Trying to understand gc_interval in Nebulex

Hey folks! I’m trying to understand gc_interval in Nebulex.

# GC interval for pushing new generation: 12 hrs
gc_interval: :timer.hours(12),

I know how generations work in .Net and JVM, but I struggle to understand what that parameter means and how I should choose the optimal timeout?

Let’s say I have a cache of short-living objects with TTL 5mins, what is the best gc_interval?
Another case, I cache the HTML file, the TTL is 1 day, what is the best gc_interval?

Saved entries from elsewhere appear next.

(** One turn of the loop: the run it pushes and what it leaves. *)
Lemma next_run_perm rest minrun :
  let n := fst (count_run lt rest) in
  let run := firstn n rest in
  let run := if snd (count_run lt rest) then rev run else run in
  let force := Nat.min (length rest) minrun in
  let n' := if n <? minrun then force else n in
  let run := if n <? minrun
             then binarysort lt run (firstn (force - n) (skipn n rest))
             else run in
  Permutation (run ++ skipn n' rest) rest.
Proof.
  cbv zeta. pose proof (count_run_le rest) as Hle.
  set (n := fst (count_run lt rest)) in *.
  assert (Hrun : Permutation
                   (if snd (count_run lt rest) then rev (firstn n rest)
                    else firstn n rest) (firstn n rest)).
  { destruct (snd _); [symmetry; apply Permutation_rev|reflexivity]. }
  destruct (n <? minrun) eqn:E.
  - apply Nat.ltb_lt in E.
    rewrite binarysort_perm, Hrun.
    set (force := Nat.min _ _).
    rewrite <- (firstn_skipn force rest) at 4.
    replace force with (n + (force - n)) at 3 by (subst force; lia).
    rewrite firstn_plus. reflexivity.
  - rewrite Hrun. now rewrite firstn_skipn.
Qed.
Lemma no_dangling_new_Environment p st :
  no_dangling st → (∀ d, p = Some d → is_Some (env_at st d)) →
  no_dangling (new_Environment p st).2.
Proof.
  intros [Hchain Hvals] Hp.
  assert (Hold : ∀ a, a ≠ length (envs st) →
            env_at (new_Environment p st).2 a = env_at st a)
    by (intros; by apply new_Environment_frame).
  assert (Hnew : env_at (new_Environment p st).2 (length (envs st))
                 = Some (mkEnvironment ∅ p))
    by (unfold env_at; cbn; by rewrite lookup_app_r, Nat.sub_diag).
  assert (Hlive : ∀ a, is_Some (env_at st a) → is_Some (env_at (new_Environment p st).2 a)).
  { intros a [E HE]. pose proof (env_at_lt _ _ _ HE). rewrite Hold by lia. by exists E. }
  split.
  - intros a E q. destruct (decide (a = length (envs st))) as [-> | Hne].
    + rewrite Hnew. intros [= <-]. cbn. intros ->.
      destruct (Hp q eq_refl) as [Eq HEq]. pose proof (env_at_lt _ _ _ HEq).
      split; [done|]. apply Hlive. by exists Eq.
    + rewrite Hold by done. intros HE Hq.
      destruct (Hchain a E q HE Hq). split; [done|by apply Hlive].
  - intros a E n v. destruct (decide (a = length (envs st))) as [-> | Hne].
    + rewrite Hnew. intros [= <-]. cbn. by rewrite lookup_empty.
    + rewrite Hold by done. intros HE Hv.
      eapply callable_ext; [exact Hlive|done|by eapply Hvals].
Qed.

Lemma for_body_safe exec :
  runs_safely exec → (∀ s e m st, extends e st (exec s e m st)) →
  ∀ stmts e m result st, no_dangling st → is_Some (env_at st e) →
    match for_body exec stmts e m result st with
    | Ok _ st' => no_dangling st'
    | Undefined => False
    | _ => True
    end.
Proof.
  intros Hsafe Hext stmts e m. induction stmts as [|s rest IH]; intros result st Hst He.
  - done.
  - cbn [for_body]. specialize (Hsafe s e m st Hst He). specialize (Hext s e m st).
    destruct (exec s e m st) as [r st1| | |]; cbn [bind]; try done.
    apply IH; [done|]. destruct He as [E HE].
    destruct Hext as (_ & _ & _ & _ & Hkeep).
    destruct (Hkeep E HE) as (E' & HE' & _). by exists E'.
Qed.

Lemma Function_call_safe exec :
  runs_safely exec → (∀ s e m st, extends e st (exec s e m st)) → writes_own_env exec →
  ∀ f call_env m st,
    no_dangling st → is_Some (env_at st call_env) →
    (∀ d, definition_env f = Some d → is_Some (env_at st d)) →
    match Function_call exec f call_env m st with
    | Ok _ st' => no_dangling st'
    | Undefined => False
    | _ => True
    end.
Proof.
  intros Hsafe Hext Hframe f call_env m st Hst Hce Hdef.
  pose proof (Function_call_frame exec Hframe f call_env m st) as Hcells.
  pose proof (Function_call_extends exec Hext f call_env m st) as Hgrow.
  revert Hcells Hgrow. rewrite Function_call_unfold. cbn zeta.
  set (p := if String.eqb m "static" then definition_env f else Some call_env).
  assert (Hp : ∀ d, p = Some d → is_Some (env_at st d)).
  { subst p. destruct (String.eqb m "static"); [done|]. by intros d [= <-]. }
  pose proof (for_body_safe exec Hsafe Hext (body f) (length (envs st)) m Value_default
                (new_Environment p st).2 (no_dangling_new_Environment p st Hst Hp)) as Hbody.
  destruct (for_body exec (body f) _ m Value_default _) as [r st2| | |];
    cbn [bind]; intros Hcells Hgrow; try done.
  - destruct Hgrow as (_ & Hf & _). eapply no_dangling_ext; [|exact Hf|exact Hst].
    by eapply Hcells.
  - apply Hbody. unfold env_at. cbn. by rewrite lookup_app_r, Nat.sub_diag.
Qed.

Lemma execute_stmt_safe fuel : runs_safely (execute_stmt fuel).
Proof.
  induction fuel as [|fuel IH]; intros s e m st Hst He; [done|].
  destruct He as [E HE].
  destruct s as [n x | x | n | n b].
  - cbn [execute_stmt].
    assert (Hx : match execute_expr x e m st with
                 | Ok v st1 => st1 = st ∧ callable st v
                 | Undefined => False
                 | _ => True
                 end).
    { destruct x as [z|y]; cbn [execute_expr]; [by split|].
      pose proof (no_dangling_lookup st y Hst e (ex_intro _ E HE)) as Hy.
      by destruct (Environment_get st e y). }
    destruct (execute_expr x e m st) as [v st1| | |]; cbn [bind]; try done.
    destruct Hx as [-> Hv]. rewrite (Environment_set_live st e E n v HE). cbn [bind].
    by apply no_dangling_set.
  - cbn [execute_stmt].
    assert (Hx : match execute_expr x e m st with
                 | Ok v st1 => st1 = st
                 | Undefined => False
                 | _ => True
                 end).
    { destruct x as [z|y]; cbn [execute_expr]; [done|].
      pose proof (no_dangling_lookup st y Hst e (ex_intro _ E HE)) as Hy.
      by destruct (Environment_get st e y). }
    destruct (execute_expr x e m st) as [v st1| | |]; cbn [bind]; try done.
    subst st1. by eapply no_dangling_ext; [| |exact Hst].
  - rewrite execute_stmt_CALL.
    pose proof (no_dangling_lookup st n Hst e (ex_intro _ E HE)) as Hn.
    destruct (Environment_get st e n) as [fv| | |]; try done.
    destruct (type fv) eqn:Hty; [done|].
    destruct (Hn Hty) as (fp & f & -> & -> & Hd).
    apply Function_call_safe;
      [done | apply execute_stmt_extends | apply execute_stmt_frame
      | done | by exists E | done].
  - cbn [execute_stmt new_Function].
    set (st1 := mkState (envs st) (funcs st ++ [mkFunction n b (Some e)]) (out st)).
    assert (Hst1 : no_dangling st1)
      by (eapply no_dangling_ext; [| |exact Hst]; [done|by apply prefix_app_r]).
    rewrite (Environment_set_live st1 e E n _ HE). cbn [bind].
    apply (no_dangling_set st1 e E n _ Hst1 HE).
    intros _. exists (length (funcs st)), (mkFunction n b (Some e)).
    split; [done|]. split; [cbn; by rewrite lookup_app_r, Nat.sub_diag|].
    intros d [= <-]. by exists E.
Qed.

I checked nebulex source code, and it’s a purely garbage collection concept. One way to do garbage collection (i.e. deleting stale values from the cache backed by an ets table) is to create a timer for each new entry and delete them when the timer fires. Another is to run a cleanup process that deletes all stale values in one big scan every other interval. And then there is the way nebulex uses, which is to have multiple ets tables and release whole tables when the time comes. So every gc_interval the following happens:

  • tables before garbage collection: [ets1, ets0]
  • gc_interval timer fires, a new ets table is created [ets2, ets1, ets0]
  • oldest table is dropped [ets2, ets1], since nebulex seems to keep at most two tables at a time, all entries of ets0 are now “garbage collected”

So the value of gc_interval seems to depend on how long you can tolerate stale values occupying memory on one hand (so it should be as little as possible after ttl expires) and on the other hand tables shouldn’t be deleted while there are active entries in them so gc_interval >= ttl (you can cache a value right before gc_interval timer fires so lifetime(old_ets) should be at least ttl).


IMHO this approach might be overkill in some scenarios. Personally, I’ve never had issues with “naive” cleanup techniques.

1 Like

Thank you @ruslandoga!